START Given information
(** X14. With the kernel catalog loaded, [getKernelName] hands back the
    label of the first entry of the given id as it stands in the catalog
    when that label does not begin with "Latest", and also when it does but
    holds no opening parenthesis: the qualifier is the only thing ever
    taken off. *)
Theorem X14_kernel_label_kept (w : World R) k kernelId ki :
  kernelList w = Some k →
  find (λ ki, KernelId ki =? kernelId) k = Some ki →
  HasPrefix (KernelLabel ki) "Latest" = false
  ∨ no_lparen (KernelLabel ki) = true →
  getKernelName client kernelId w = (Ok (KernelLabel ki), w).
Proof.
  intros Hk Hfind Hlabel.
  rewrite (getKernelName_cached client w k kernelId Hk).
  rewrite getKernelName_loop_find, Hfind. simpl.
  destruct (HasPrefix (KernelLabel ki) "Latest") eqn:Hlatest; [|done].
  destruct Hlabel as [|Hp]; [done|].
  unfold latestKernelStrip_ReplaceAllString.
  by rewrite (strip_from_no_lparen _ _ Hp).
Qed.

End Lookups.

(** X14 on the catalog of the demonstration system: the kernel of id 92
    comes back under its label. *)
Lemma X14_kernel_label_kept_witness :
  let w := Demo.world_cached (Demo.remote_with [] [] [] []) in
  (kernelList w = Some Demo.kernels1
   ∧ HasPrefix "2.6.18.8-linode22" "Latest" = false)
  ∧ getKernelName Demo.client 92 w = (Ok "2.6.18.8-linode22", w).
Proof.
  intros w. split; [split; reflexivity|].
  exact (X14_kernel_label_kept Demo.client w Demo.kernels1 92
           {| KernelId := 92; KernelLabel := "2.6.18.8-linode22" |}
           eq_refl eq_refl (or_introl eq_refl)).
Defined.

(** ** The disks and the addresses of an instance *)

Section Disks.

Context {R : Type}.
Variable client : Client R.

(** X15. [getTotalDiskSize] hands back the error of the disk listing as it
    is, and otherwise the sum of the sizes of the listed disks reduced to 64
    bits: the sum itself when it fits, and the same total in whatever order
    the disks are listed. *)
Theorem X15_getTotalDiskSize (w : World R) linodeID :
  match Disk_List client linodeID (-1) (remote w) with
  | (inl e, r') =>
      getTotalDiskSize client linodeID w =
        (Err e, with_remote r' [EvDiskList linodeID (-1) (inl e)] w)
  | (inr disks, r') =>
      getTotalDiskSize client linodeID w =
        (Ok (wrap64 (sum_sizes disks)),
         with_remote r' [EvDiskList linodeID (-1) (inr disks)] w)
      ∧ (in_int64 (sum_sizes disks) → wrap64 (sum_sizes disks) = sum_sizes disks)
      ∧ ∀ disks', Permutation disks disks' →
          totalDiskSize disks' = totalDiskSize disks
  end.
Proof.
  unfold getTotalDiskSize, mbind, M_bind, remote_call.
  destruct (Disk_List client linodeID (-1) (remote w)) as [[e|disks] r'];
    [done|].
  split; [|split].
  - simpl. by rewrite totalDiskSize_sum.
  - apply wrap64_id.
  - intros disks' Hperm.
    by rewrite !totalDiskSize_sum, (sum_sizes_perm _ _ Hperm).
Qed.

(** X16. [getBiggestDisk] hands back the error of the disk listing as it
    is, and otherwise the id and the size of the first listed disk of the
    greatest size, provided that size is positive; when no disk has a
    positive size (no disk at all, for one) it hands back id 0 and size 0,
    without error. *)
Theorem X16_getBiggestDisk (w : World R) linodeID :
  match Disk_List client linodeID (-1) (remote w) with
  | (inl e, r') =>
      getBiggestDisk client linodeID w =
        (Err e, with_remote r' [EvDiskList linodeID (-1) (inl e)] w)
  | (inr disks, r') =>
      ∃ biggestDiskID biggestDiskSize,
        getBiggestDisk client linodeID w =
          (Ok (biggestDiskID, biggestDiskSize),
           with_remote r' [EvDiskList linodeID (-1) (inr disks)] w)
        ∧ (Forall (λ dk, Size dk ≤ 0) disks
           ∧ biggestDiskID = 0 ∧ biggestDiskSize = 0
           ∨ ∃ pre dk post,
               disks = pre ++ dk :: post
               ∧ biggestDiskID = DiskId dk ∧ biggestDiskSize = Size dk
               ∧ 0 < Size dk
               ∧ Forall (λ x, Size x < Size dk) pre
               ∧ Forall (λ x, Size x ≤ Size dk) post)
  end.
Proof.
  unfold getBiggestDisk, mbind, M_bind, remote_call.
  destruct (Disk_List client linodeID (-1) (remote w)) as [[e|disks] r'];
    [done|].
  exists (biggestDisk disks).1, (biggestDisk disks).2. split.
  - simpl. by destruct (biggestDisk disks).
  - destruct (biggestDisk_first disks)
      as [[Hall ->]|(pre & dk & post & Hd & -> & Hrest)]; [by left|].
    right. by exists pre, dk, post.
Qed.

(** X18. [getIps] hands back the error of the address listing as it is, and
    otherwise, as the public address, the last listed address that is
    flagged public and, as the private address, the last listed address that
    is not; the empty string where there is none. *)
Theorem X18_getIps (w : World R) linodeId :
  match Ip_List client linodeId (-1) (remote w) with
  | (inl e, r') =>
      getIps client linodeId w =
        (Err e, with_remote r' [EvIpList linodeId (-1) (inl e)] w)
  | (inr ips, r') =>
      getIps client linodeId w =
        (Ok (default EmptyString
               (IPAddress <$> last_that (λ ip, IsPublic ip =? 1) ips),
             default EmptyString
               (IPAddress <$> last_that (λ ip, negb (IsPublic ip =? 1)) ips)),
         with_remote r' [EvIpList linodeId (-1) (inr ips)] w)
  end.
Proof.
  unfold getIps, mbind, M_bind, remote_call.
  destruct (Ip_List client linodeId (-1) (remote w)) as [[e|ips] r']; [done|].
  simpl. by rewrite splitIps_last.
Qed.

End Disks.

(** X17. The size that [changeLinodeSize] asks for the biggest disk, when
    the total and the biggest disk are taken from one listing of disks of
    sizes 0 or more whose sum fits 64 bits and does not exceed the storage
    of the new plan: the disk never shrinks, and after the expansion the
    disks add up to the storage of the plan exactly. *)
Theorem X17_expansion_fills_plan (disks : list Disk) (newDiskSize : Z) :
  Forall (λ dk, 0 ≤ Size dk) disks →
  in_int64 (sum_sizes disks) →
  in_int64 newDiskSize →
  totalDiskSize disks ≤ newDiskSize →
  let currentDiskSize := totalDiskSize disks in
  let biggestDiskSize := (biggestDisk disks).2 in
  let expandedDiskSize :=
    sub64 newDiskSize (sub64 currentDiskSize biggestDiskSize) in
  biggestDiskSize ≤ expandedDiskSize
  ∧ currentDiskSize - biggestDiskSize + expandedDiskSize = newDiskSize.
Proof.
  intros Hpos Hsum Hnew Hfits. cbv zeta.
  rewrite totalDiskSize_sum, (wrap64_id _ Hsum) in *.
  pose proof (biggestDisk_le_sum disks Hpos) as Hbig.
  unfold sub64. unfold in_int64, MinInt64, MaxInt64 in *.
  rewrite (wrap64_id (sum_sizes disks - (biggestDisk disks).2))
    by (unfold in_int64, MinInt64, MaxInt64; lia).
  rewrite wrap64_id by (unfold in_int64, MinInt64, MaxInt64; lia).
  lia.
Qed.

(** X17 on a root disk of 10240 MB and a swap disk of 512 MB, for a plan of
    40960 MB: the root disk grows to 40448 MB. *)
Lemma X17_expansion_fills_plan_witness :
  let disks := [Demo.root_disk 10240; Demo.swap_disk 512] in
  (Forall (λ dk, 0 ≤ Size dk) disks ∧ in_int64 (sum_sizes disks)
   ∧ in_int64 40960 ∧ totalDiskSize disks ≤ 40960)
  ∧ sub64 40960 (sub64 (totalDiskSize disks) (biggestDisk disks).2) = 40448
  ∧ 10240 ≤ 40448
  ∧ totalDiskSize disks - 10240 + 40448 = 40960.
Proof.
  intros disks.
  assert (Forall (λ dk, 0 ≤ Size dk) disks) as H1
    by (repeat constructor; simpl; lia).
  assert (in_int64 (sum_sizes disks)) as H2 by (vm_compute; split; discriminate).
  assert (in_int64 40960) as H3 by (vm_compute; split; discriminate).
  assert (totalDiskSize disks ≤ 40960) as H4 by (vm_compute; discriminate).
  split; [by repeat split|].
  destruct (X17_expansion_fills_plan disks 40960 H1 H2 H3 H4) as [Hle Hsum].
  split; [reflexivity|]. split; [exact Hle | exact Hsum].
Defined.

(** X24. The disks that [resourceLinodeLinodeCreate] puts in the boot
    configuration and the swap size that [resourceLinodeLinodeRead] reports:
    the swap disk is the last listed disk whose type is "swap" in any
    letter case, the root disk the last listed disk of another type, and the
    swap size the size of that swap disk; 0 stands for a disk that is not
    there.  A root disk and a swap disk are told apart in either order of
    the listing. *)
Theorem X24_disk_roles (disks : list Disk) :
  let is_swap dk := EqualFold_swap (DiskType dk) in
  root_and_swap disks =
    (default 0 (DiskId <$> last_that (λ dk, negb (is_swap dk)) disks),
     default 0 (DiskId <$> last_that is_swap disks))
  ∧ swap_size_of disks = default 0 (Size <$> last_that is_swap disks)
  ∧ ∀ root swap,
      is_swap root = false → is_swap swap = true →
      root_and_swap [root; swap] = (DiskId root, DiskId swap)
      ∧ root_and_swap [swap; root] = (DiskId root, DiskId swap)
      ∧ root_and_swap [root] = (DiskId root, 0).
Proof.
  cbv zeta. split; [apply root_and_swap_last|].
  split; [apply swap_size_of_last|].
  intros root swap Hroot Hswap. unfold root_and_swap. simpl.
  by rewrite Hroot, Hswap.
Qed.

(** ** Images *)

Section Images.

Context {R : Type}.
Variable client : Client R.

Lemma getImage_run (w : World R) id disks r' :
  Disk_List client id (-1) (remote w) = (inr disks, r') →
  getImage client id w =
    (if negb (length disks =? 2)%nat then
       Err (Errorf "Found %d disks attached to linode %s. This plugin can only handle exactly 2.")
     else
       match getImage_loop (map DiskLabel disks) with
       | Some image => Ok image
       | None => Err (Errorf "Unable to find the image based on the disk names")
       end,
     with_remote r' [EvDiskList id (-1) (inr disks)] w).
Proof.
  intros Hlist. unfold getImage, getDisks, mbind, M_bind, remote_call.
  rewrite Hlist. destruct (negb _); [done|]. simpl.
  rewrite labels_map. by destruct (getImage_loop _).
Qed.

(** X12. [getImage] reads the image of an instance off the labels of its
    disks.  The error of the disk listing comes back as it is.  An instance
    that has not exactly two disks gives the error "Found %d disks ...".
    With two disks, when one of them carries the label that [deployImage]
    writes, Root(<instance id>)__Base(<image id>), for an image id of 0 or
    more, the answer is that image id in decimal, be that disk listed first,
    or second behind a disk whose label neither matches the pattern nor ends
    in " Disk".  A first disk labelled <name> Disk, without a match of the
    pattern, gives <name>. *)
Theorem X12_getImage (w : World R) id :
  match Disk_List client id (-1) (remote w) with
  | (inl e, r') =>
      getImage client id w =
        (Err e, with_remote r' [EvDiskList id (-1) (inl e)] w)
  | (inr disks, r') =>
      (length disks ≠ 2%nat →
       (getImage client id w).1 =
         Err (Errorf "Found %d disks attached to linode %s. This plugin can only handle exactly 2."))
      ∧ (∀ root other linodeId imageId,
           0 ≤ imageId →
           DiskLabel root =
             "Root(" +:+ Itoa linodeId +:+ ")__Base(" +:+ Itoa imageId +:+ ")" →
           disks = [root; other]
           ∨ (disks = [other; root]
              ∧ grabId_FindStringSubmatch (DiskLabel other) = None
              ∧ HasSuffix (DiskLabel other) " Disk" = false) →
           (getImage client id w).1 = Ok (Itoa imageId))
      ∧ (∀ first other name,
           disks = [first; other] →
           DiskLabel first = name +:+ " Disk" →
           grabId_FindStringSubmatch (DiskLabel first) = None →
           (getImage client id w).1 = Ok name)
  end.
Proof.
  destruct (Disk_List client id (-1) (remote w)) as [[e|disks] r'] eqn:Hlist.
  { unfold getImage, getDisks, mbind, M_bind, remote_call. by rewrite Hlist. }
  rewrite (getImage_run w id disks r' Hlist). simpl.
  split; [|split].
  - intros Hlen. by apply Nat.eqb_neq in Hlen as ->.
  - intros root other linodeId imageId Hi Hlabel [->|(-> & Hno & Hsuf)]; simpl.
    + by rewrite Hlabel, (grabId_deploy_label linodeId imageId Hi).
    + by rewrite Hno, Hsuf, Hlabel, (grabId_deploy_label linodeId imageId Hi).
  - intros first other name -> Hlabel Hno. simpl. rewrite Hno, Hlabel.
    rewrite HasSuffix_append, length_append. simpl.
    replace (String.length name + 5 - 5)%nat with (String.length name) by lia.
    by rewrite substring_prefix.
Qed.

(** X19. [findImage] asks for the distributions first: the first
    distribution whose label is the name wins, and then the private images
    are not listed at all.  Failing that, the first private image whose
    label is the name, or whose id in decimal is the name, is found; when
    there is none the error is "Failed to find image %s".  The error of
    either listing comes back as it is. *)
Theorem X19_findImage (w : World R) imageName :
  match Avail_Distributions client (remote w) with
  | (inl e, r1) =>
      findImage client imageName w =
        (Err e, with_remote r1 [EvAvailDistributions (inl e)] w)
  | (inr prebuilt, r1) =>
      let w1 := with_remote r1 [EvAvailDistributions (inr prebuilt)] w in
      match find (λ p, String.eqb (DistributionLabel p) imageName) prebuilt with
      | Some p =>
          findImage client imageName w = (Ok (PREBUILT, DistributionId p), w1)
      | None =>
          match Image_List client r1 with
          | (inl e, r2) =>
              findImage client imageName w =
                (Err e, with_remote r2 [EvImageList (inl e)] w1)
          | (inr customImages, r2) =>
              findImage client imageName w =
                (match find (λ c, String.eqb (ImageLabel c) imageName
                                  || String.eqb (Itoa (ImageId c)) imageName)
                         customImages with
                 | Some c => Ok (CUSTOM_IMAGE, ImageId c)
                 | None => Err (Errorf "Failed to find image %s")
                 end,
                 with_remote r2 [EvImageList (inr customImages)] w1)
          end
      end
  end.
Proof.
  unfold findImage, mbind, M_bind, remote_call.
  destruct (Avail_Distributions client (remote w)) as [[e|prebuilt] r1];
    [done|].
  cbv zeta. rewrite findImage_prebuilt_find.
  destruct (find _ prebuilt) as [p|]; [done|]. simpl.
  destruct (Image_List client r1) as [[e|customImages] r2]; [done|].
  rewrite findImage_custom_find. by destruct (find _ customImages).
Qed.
END Given information
§ Exercise objective
Could you write out, exactly as they stand, only the lines above that begin at the line with "- intros first" and stop after the line with "match find (λ p, String.eqb"?

§ Written answer
  - intros first other name -> Hlabel Hno. simpl. rewrite Hno, Hlabel.
    rewrite HasSuffix_append, length_append. simpl.
    replace (String.length name + 5 - 5)%nat with (String.length name) by lia.
    by rewrite substring_prefix.
Qed.

(** X19. [findImage] asks for the distributions first: the first
    distribution whose label is the name wins, and then the private images
    are not listed at all.  Failing that, the first private image whose
    label is the name, or whose id in decimal is the name, is found; when
    there is none the error is "Failed to find image %s".  The error of
    either listing comes back as it is. *)
Theorem X19_findImage (w : World R) imageName :
  match Avail_Distributions client (remote w) with
  | (inl e, r1) =>
      findImage client imageName w =
        (Err e, with_remote r1 [EvAvailDistributions (inl e)] w)
  | (inr prebuilt, r1) =>
      let w1 := with_remote r1 [EvAvailDistributions (inr prebuilt)] w in
      match find (λ p, String.eqb (DistributionLabel p) imageName) prebuilt with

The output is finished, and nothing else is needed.